* WORK INSTRUCTION: Working through the lines below, return each one that holds "unfold".

(Data excerpts)
(** [shr]: the mantissa is divided by two to the shift, the exponent grows
    by the shift, and nothing happens for a shift that is not positive. *)
Lemma shr_spec mrs e n :
  0 <= shr_m mrs ->
  shr_m (fst (shr mrs e n)) = shr_m mrs / 2 ^ Z.max 0 n
  /\ snd (shr mrs e n) = e + Z.max 0 n.
Proof.
  intros Hm. unfold shr. destruct n as [|p|p]; cbn [fst snd Z.max].
  - cbn. rewrite Z.div_1_r. lia.
  - rewrite iter_shr_1_m by exact Hm.
    replace (Z.max 0 (Z.pos p)) with (Z.pos p) by lia. split; reflexivity.
  - replace (Z.max 0 (Z.neg p)) with 0 by lia.
    rewrite Z.pow_0_r, Z.div_1_r. lia.
Qed.

Lemma round_nearest_even_range m l :
  m <= round_nearest_even m l <= m + 1.
Proof.
  unfold round_nearest_even. destruct l as [|[]]; try lia.
  destruct (Z.even m); lia.
Qed.

Lemma shr_record_of_loc_m m l : shr_m (shr_record_of_loc m l) = m.
Proof. now destruct l as [|[]]. Qed.

Lemma loc_of_shr_record_of_loc m l :
  loc_of_shr_record (shr_record_of_loc m l) = l.
Proof. now destruct l as [|[]]. Qed.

* WORKED SOLUTION:
  intros Hm. unfold shr. destruct n as [|p|p]; cbn [fst snd Z.max].
  unfold round_nearest_even. destruct l as [|[]]; try lia.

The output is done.